Table 18 Key space of various algorithms from literature.

Conclusions and future works

This work presented a multi-stage chaos-based encryption scheme designed specifically for satellite images. The proposed algorithm integrates classical cryptographic techniques with chaotic systems, including the Gauss Circle map, Fredkin gates, hyperchaotic key generation, and dynamic Hill Ciphers. By augmenting and encrypting multiple images simultaneously, the method enhances both security and processing efficiency.

The encryption process achieves high levels of confusion and diffusion, as evidenced by strong statistical metrics such as entropy values near the ideal of 8, NPCR rates exceeding \(99.6\%\), and low PSNR values, all indicating robust resistance to differential and statistical attacks. Additionally, the scheme maintains computational efficiency, with an encryption time of 0.2817 seconds for \(256 \times 256\) images, and demonstrates resilience to various attacks, including noise, occlusion, and brute-force attempts.

Despite its strengths, the proposed scheme has a few limitations. The image augmentation step increases memory usage, which may pose challenges for resource-constrained environments. The reliance on high-precision chaotic systems can complicate hardware implementation. Furthermore, while the algorithm performs well in software simulations, further validation on real-time hardware platforms is necessary to confirm its practical applicability in real-world satellite systems.
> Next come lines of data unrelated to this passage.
(* ===== verification/ShareSteps.v ===== *)
(** * What the share manager does to its tables

    The changes of the tables as a step relation, labelled by kinds; an operation's footprint is
    the kinds of changes it may make, whatever its outcome ([keeps_to]).  [wf] is the invariant of
    the tables, which every change keeps.  [Request] is every operation of the manager with its
    arguments, [run] serves one and [run_all] a history of them. *)
From S2P Require Import Prelude Monad Paths Glob Perm FsPolicy ShareTokens SharePolicy ShareScope ShareStore ShareManager.
#[local] Open Scope Z_scope.

(** ** Changes of the tables *)
Inductive Kind :=
| KCreate | KEdit | KRevoke | KRotate | KAccess | KConsume | KDownload | KUploaded
| KSession | KVerify | KTouch | KClose
| KChallenge | KAttempt | KSpend
| KUpload | KReceive | KFinish | KStop
| KRoles | KAudit.

Inductive link_step : Kind -> Link -> Link -> Prop :=
| step_updated new now l : link_step KEdit l (Link.updated new now l)
| step_revoked by_ now l : link_step KRevoke l (Link.revoked by_ now l)
| step_rotated lookup hash by_ now l : link_step KRotate l (Link.rotated lookup hash by_ now l)
| step_accessed now l : link_step KAccess l (Link.accessed now l)
| step_downloaded now l : link_step KDownload l (Link.downloaded now l)
| step_uploaded now l : link_step KUploaded l (Link.uploaded now l).
Inductive session_step : Kind -> Session -> Session -> Prop :=
| step_touched now s : session_step KTouch s (Session.touched now s)
| step_closed now s : session_step KClose s (Session.revoked now s).
Inductive upload_step : Kind -> Upload.Upload -> Upload.Upload -> Prop :=
| step_received bytes u : upload_step KReceive u (Upload.received bytes u)
| step_failed why now u : upload_step KStop u (Upload.failed why now u)
| step_cancelled now u : upload_step KStop u (Upload.cancelled now u).

(** A consumed challenge that vouches for the e-mail address of a session. *)
Definition vouches (hash share session : str) (c : Challenge) : Prop :=
  Challenge.consumed_at c <> None /\ Challenge.email_hash c = hash /\ Challenge.share_id c = share /\
  match Challenge.share_session_id c with Some s => s = session | None => True end.

Inductive change (t : Tables) : Kind -> Tables -> Prop :=
| add_link row :
    Forall (fun l => Link.id l <> Link.id row /\ Link.token_lookup_id l <> Link.token_lookup_id row) (links t) ->
    Link.constraints row = true -> key (Link.id row) = Link.id row -> Link.download_count row = 0 ->
    change t KCreate (with_links (links t ++ [row]) t)
| set_link k i f e row ls :
    (forall l, link_step k l (f l)) ->
    (forall l', k = KRotate -> l' ∈ links t -> Link.id l' <> i -> Link.token_lookup_id l' <> Link.token_lookup_id row) ->
    update_one (fun l => Link.id l == i) f Link.constraints e (links t) = Ok (row, ls) ->
    change t k (with_links ls t)
| consume_download i now :
    change t KConsume (with_links (update_rows (fun l => (Link.id l == i) && below_limit l) (Link.downloaded now) (links t)) t)
| add_session row :
    Forall (fun s => Session.id s <> Session.id row /\ Session.session_token_lookup_id s <> Session.session_token_lookup_id row) (sessions t) ->
    Session.share_id row ∈ Link.id <$> links t -> Session.verified_at row = None -> Session.revoked_at row = None ->
    key (Session.id row) = Session.id row ->
    change t KSession (with_sessions (sessions t ++ [row]) t)
| set_session k i f e row ss :
    (forall s, session_step k s (f s)) ->
    update_one (fun s => Session.id s == i) f (fun _ => true) e (sessions t) = Ok (row, ss) ->
    change t k (with_sessions ss t)
| verify_session i hash now e row ss :
    (forall s, s ∈ sessions t -> Session.id s = i -> Exists (vouches hash (Session.share_id s) i) (challenges t)) ->
    update_one (fun s => Session.id s == i) (Session.verified hash now) (fun _ => true) e (sessions t) = Ok (row, ss) ->
    change t KVerify (with_sessions ss t)
| close_sessions share now :
    change t KClose (with_sessions (update_rows (fun s => (Session.share_id s == share) && (Session.revoked_at s == None)) (Session.revoked now)
      (sessions t)) t)
| add_challenge row :
    Forall (fun c => Challenge.id c <> Challenge.id row) (challenges t) -> Challenge.share_id row ∈ Link.id <$> links t ->
    (forall s, Challenge.share_session_id row = Some s -> s ∈ Session.id <$> sessions t) -> Challenge.constraints row = true ->
    Challenge.consumed_at row = None -> Challenge.attempts row = 0 ->
    change t KChallenge (with_challenges (challenges t ++ [row]) t)
| attempt_challenge i now e row cs :
    update_one (fun c => (Challenge.id c == i) && ((Challenge.attempts c <? Challenge.max_attempts c) && unspent now c)) Challenge.attempted
      Challenge.constraints e (challenges t) = Ok (row, cs) ->
    change t KAttempt (with_challenges cs t)
| spend_challenge i now e row cs :
    update_one (fun c => (Challenge.id c == i) && unspent now c) (Challenge.consumed now) Challenge.constraints e (challenges t) = Ok (row, cs) ->
    change t KSpend (with_challenges cs t)
| add_upload row :
    Forall (fun u => Upload.id u <> Upload.id row) (uploads t) -> Upload.share_id row ∈ Link.id <$> links t ->
    Upload.share_session_id row ∈ Session.id <$> sessions t -> Upload.constraints row = true -> Upload.status row = Pending ->
    change t KUpload (with_uploads (uploads t ++ [row]) t)
| set_upload k i guard f e row us :
    (forall u, upload_step k u (f u)) ->
    update_one (fun u => (Upload.id u == i) && Upload.active u && guard u) f Upload.constraints e (uploads t) = Ok (row, us) ->
    change t k (with_uploads us t)
| finish_upload i entry hash mime now e row us :
    (forall u, u ∈ uploads t -> Upload.id u = i -> Upload.received_size_bytes u = Upload.expected_size_bytes u) ->
    update_one (fun u => (Upload.id u == i) && Upload.active u && true) (Upload.completed entry hash mime now) Upload.constraints e (uploads t)
      = Ok (row, us) ->
    change t KFinish (with_uploads us t)
| set_roles rs rows old n :
    change t KRoles (mkTables (links t) (sessions t) (challenges t) (uploads t) rs rows old (events t) n)
| add_event e :
    (forall s, Audit.share_id e = Some s -> key s ∈ Link.id <$> links t) ->
    (forall s, Audit.share_session_id e = Some s -> key s ∈ Session.id <$> sessions t) ->
    change t KAudit (with_events (events t ++ [e]) t).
Future research will focus on addressing these limitations by exploring lightweight hardware implementations, adaptive parameter tuning, and optimizing the algorithm for deployment in constrained or real-time environments. Additionally, integrating the encryption scheme with secure transmission protocols and evaluating its performance on edge-processing satellite platforms are promising directions for further development.